## WORK ORDER
Copy out, exactly and with nothing else, the stretch of lines that starts at the line containing "intros Hdb Hz" and finishes at the end of the data.

━━━ TASK MATERIAL ━━━

(* ===== verification/Archiver.v ===== *)
(** The archiver: crates/rock-node-persistence-plugin/src/cold_storage/archiver.rs.
    It moves full batches of the oldest hot blocks to the cold tier. *)
From S2P Require Import Prelude Config Database Block StateManager HotTier ColdStorage.

(** What the persistence plugin owns: the store, the archive directory and the
    reader's table of loaded indices. *)
Record Tiers `{RocksDB} := MkTiers {
  t_db : DB;
  t_fs : FS;
  t_indices : Indices;
}.
Arguments MkTiers {_}.
Arguments t_db {_}.
Arguments t_fs {_}.
Arguments t_indices {_}.

Section archiver.
Context {RDB : RocksDB} {CODEC : Codec}.
Implicit Types (st : Tiers).

(** [for i in 0..count { add_delete_to_batch(start_block + i) }] *)
Fixpoint delete_range (db : DB) (start_block i : Z) (k : nat) (batch : WriteBatch)
    : Result Error WriteBatch :=
  match k with
  | O => Ok batch
  | S k =>
      batch ← add_delete_to_batch db (u64_add start_block i) batch;
      delete_range db start_block (i + 1) k batch
  end.

(** The batch that retires [count] blocks from [start_block]. *)
Definition retire_batch (db : DB) (start_block count : Z) : Result Error WriteBatch :=
  batch ← delete_range db start_block 0 (Z.to_nat count) [];
  batch ← set_earliest_hot db (u64_add start_block count) batch;
  remove_skipped_batch db start_block batch.

(** [fault] cuts the file-system work (see [io_run]).  A failure to load the new
    index is only logged. *)
Definition archive_batch st (fault : option nat) (start_block count : Z)
    : Tiers * Result Error unit :=
  match read_block_batch (t_db st) start_block count with
  | Err e => (st, Err e)
  | Ok [] => (st, Ok tt)
  | Ok blocks_to_archive =>
      let '(fs, r) := io_run (t_fs st) fault (write_archive blocks_to_archive) in
      match r with
      | Err e => (MkTiers (t_db st) fs (t_indices st), Err e)
      | Ok new_index_path =>
          let indices :=
            match load_index_file fs (t_indices st) new_index_path with
            | Ok indices => indices
            | Err _ => t_indices st
            end in
          match (batch ← retire_batch (t_db st) start_block count;
                 commit_batch (t_db st) batch) with
          | Err e => (MkTiers (t_db st) fs indices, Err e)
          | Ok db => (MkTiers db fs indices, Ok tt)
          end
      end
  end.

(** One turn of the loop of [run_archival_cycle]: [None] means go round again. *)
Definition cycle_step (cfg : PersistenceServiceConfig) st (fault : option nat)
    : Tiers * option (Result Error unit) :=
  let db := t_db st in
  match get_earliest_hot db with
  | Err e => (st, Some (Err e))
  | Ok None => (st, Some (Ok tt))
  | Ok (Some earliest_hot) =>
      match get_latest_persisted db with
      | Err e => (st, Some (Err e))
      | Ok latest =>
          let latest_persisted := default 0 latest in
          let hot_tier_total_blocks :=
            u64_add (saturating_sub latest_persisted earliest_hot) 1 in
          if hot_tier_total_blocks <=? hot_storage_block_count cfg
          then (st, Some (Ok tt))
          else
            let batch_size := archive_batch_size cfg in
            match is_batch_complete db earliest_hot batch_size with
            | Err e => (st, Some (Err e))
            | Ok true =>
                let '(st, r) := archive_batch st fault earliest_hot batch_size in
                match r with Err e => (st, Some (Err e)) | Ok _ => (st, None) end
            | Ok false =>
                match (batch ← add_skipped_batch db earliest_hot [];
                       commit_batch db batch) with
                | Err e => (st, Some (Err e))
                | Ok db => (MkTiers db (t_fs st) (t_indices st), Some (Ok tt))
                end
            end
      end
  end.

(** The loop, with the faults of its turns; [None] when the fuel, which bounds the
    number of turns, runs out. *)
Fixpoint run_archival_cycle (cfg : PersistenceServiceConfig) (fuel : nat) st
    (faults : nat → option nat) : option (Tiers * Result Error unit) :=
  match fuel with
  | O => None
  | S fuel =>
      let '(st, o) := cycle_step cfg st (faults 0%nat) in
      match o with
      | Some r => Some (st, r)
      | None => run_archival_cycle cfg fuel st (λ i, faults (S i))
      end
  end.
End archiver.

Section archiver_theory.
Context {RDB : RocksDB} {LAWS : RocksDBLaws} {CODEC : Codec} {CLAWS : CodecLaws}.
Implicit Types (st : Tiers) (db : DB).

Lemma delete_range_ok db start i k batch : db_open db →
  delete_range db start i k batch =
  Ok (batch ++ ((λ j, BDelete CF_HOT_BLOCKS (u64_to_be (u64_add start j)))
                <$> seqZ i (Z.of_nat k))).
Proof.
  intros Ho. revert i batch. induction k as [|k IH]; intros i batch.
  - cbn. by rewrite app_nil_r.
  - cbn [delete_range]. unfold add_delete_to_batch.
    rewrite need_cf_open by (done || set_solver). cbn -[Z.of_nat]. rewrite IH, seqZ_step.
    cbn -[Z.of_nat]. by rewrite <-app_assoc.
Qed.

Definition retire_ops (start count : Z) : WriteBatch :=
  ((λ j, BDelete CF_HOT_BLOCKS (u64_to_be (u64_add start j))) <$> seqZ 0 count)
  ++ [BPut CF_METADATA EARLIEST_HOT_KEY (u64_to_be (u64_add start count));
      BDelete CF_SKIPPED_BATCHES (u64_to_be start)].

Lemma retire_batch_ok db start count : db_open db → 0 ≤ count →
  retire_batch db start count = Ok (retire_ops start count).
Proof.
  intros Ho Hc. unfold retire_batch. rewrite delete_range_ok by done. cbn.
  unfold set_earliest_hot. rewrite set_u64_ok by done. cbn.
  unfold remove_skipped_batch. rewrite need_cf_open by (done || set_solver).
  rewrite Z2Nat.id by done. cbn. unfold retire_ops. by rewrite <-app_assoc.
Qed.

Lemma apply_deletes (m : gmap bytes bytes) start (l : list Z) k :
  apply_batch CF_HOT_BLOCKS m
    ((λ j, BDelete CF_HOT_BLOCKS (u64_to_be (u64_add start j))) <$> l) !! k =
  if decide (k ∈ (λ j, u64_to_be (u64_add start j)) <$> l) then None else m !! k.
Proof.
  revert m. induction l as [|j l IH]; intros m; [done|].
  cbn. batch_simpl. rewrite IH.
  destruct (decide (k ∈ (λ j, u64_to_be (u64_add start j)) <$> l)) as [Hin|Hin].
  - by rewrite decide_True by (by right).
  - destruct (decide (u64_to_be (u64_add start j) = k)) as [<-|Hne].
    + rewrite lookup_delete_eq, decide_True; [done|by left].
    + rewrite lookup_delete_ne, decide_False; [done| |done].
      by intros [|]%elem_of_cons.
Qed.

(** The hot tier after the batch is retired. *)
Lemma retire_hot (m : gmap bytes bytes) start count k :
  apply_batch CF_HOT_BLOCKS m (retire_ops start count) !! k =
  if decide (k ∈ (λ j, u64_to_be (u64_add start j)) <$> seqZ 0 count)
  then None else m !! k.
Proof. unfold retire_ops. batch_simpl. apply apply_deletes. Qed.

Lemma retire_meta (m : gmap bytes bytes) start count :
  apply_batch CF_METADATA m (retire_ops start count)
  = <[EARLIEST_HOT_KEY := u64_to_be (u64_add start count)]> m.
Proof.
  unfold retire_ops. batch_simpl. f_equal. apply apply_batch_other.
  apply Forall_fmap, Forall_forall. done.
Qed.

Lemma retire_gaps (m : gmap bytes bytes) start count :
  apply_batch CF_GAPS m (retire_ops start count) = m.
Proof.
  unfold retire_ops. batch_simpl. apply apply_batch_other.
  apply Forall_fmap, Forall_forall. done.
Qed.

(** What a successful [archive_batch] does to the store. *)
Lemma archive_batch_db st fault start count st' :
  db_ok (t_db st) → 0 ≤ count →
  archive_batch st fault start count = (st', Ok tt) →
  (st' = st ∧ read_block_batch (t_db st) start count = Ok []) ∨
  (db_ok (t_db st') ∧
   ∀ cf, entries (t_db st') cf = apply_batch cf (entries (t_db st) cf) (retire_ops start count)).
Proof.
  intros Hdb Hc. unfold archive_batch.
  destruct (read_block_batch (t_db st) start count) as [[|b bs]|e]; [|..|done].
  - intros [= <-]. by left.
  - destruct (io_run (t_fs st) fault (write_archive (b :: bs))) as [fs [i|e]]; [|done].
    rewrite retire_batch_ok by (done || apply Hdb). cbn -[retire_ops]. unfold commit_batch.
    destruct (write_db_ok (t_db st) (retire_ops start count) Hdb) as (db' & -> & Hdb' & He).
    intros [= <-]. by right.
Qed.

Lemma read_batch_from_length db start i k acc bs :
  read_batch_from db start i k acc = Ok bs → length bs = (length acc + k)%nat.
Proof.
  revert i acc. induction k as [|k IH]; intros i acc; cbn.
  - intros [= <-]. lia.
  - intros H. apply bind_Ok in H as ([c|] & _ & H); [|done].
    apply bind_Ok in H as (b & _ & H). rewrite (IH _ _ H), length_app. cbn. lia.
Qed.

(** Each further turn of the loop has shrunk the hot tier. *)
Lemma cycle_progress cfg st fault st' :
  db_ok (t_db st) → 1 ≤ archive_batch_size cfg →
  cycle_step cfg st fault = (st', None) →
  db_ok (t_db st') ∧
  (size (entries (t_db st') CF_HOT_BLOCKS) < size (entries (t_db st) CF_HOT_BLOCKS))%nat.
Proof.
  intros Hdb Hbs. unfold cycle_step.
  destruct (get_earliest_hot (t_db st)) as [[eh|]|]; [|done..].
  destruct (get_latest_persisted (t_db st)) as [l|]; [|done].
  destruct (_ <=? _); [done|].
  destruct (is_batch_complete_ok (t_db st) eh (archive_batch_size cfg) Hdb ltac:(lia))
    as (b & -> & Hb).
  destruct b; [|by repeat case_match].
  destruct (archive_batch st fault eh (archive_batch_size cfg)) as [st1 [[]|e]] eqn:E; [|done].
  intros [= <-]. apply archive_batch_db in E as [[_ E]|[Hdb1 He]]; [|..|done|lia].
  - unfold read_block_batch in E. apply read_batch_from_length in E. cbn in E. lia.
  - split; [done|].
    destruct (proj1 Hb eq_refl 0 ltac:(lia)) as [v Hv].
    set (k := u64_to_be (u64_add eh 0)) in *.
    assert (entries (t_db st1) CF_HOT_BLOCKS ⊆ delete k (entries (t_db st) CF_HOT_BLOCKS)) as Hsub.
    { apply map_subseteq_spec. intros k' v'. rewrite He, retire_hot.
      case_decide as Hk; [done|]. intros Hl. apply lookup_delete_Some. split; [|done].
      intros <-. destruct Hk. apply list_elem_of_fmap. exists 0.
      split; [done|]. apply elem_of_seqZ. lia. }
    apply map_subseteq_size in Hsub. rewrite map_size_delete_Some in Hsub by eauto.
    assert (size (entries (t_db st) CF_HOT_BLOCKS) ≠ 0%nat); [|lia].
    intros Hz%map_size_empty_inv. by rewrite Hz in Hv.
Qed.

Lemma cycle_terminates cfg st faults fuel :
  db_ok (t_db st) → 1 ≤ archive_batch_size cfg →
  (size (entries (t_db st) CF_HOT_BLOCKS) < fuel)%nat →
  ∃ st' r, run_archival_cycle cfg fuel st faults = Some (st', r).
Proof.
  revert st faults. induction fuel as [|fuel IH]; intros st faults Hdb Hbs Hfuel; [lia|].
  cbn. destruct (cycle_step cfg st (faults 0%nat)) as [st1 [r|]] eqn:E; [eauto|].
  apply cycle_progress in E as [Hdb1 Hlt]; [|done..]. apply IH; [done|done|lia].
Qed.

(** With a zero batch size a turn on an oversized hot tier changes nothing. *)
Lemma cycle_stuck cfg st fault eh l :
  db_ok (t_db st) → archive_batch_size cfg = 0 →
  meta_is (t_db st) EARLIEST_HOT_KEY (Some eh) →
  meta_is (t_db st) LATEST_PERSISTED_KEY (Some l) →
  hot_storage_block_count cfg < u64_add (saturating_sub l eh) 1 →
  cycle_step cfg st fault = (st, None).
Proof.
  intros Hdb Hz He Hl Hc. unfold cycle_step, get_earliest_hot, get_latest_persisted.
  rewrite (get_u64_opt_ok _ _ _ Hdb He), (get_u64_opt_ok _ _ _ Hdb Hl). cbn.
  destruct (Z.leb_spec (u64_add (saturating_sub l eh) 1) (hot_storage_block_count cfg)); [lia|].
  rewrite Hz. unfold is_batch_complete.
  rewrite need_cf_open by (apply Hdb || set_solver). done.
Qed.
End archiver_theory.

━━━

## RESPONSE TO THE EXERCISE
  intros Hdb Hz He Hl Hc. unfold cycle_step, get_earliest_hot, get_latest_persisted.
  rewrite (get_u64_opt_ok _ _ _ Hdb He), (get_u64_opt_ok _ _ _ Hdb Hl). cbn.
  destruct (Z.leb_spec (u64_add (saturating_sub l eh) 1) (hot_storage_block_count cfg)); [lia|].
  rewrite Hz. unfold is_batch_complete.
  rewrite need_cf_open by (apply Hdb || set_solver). done.
Qed.
End archiver_theory.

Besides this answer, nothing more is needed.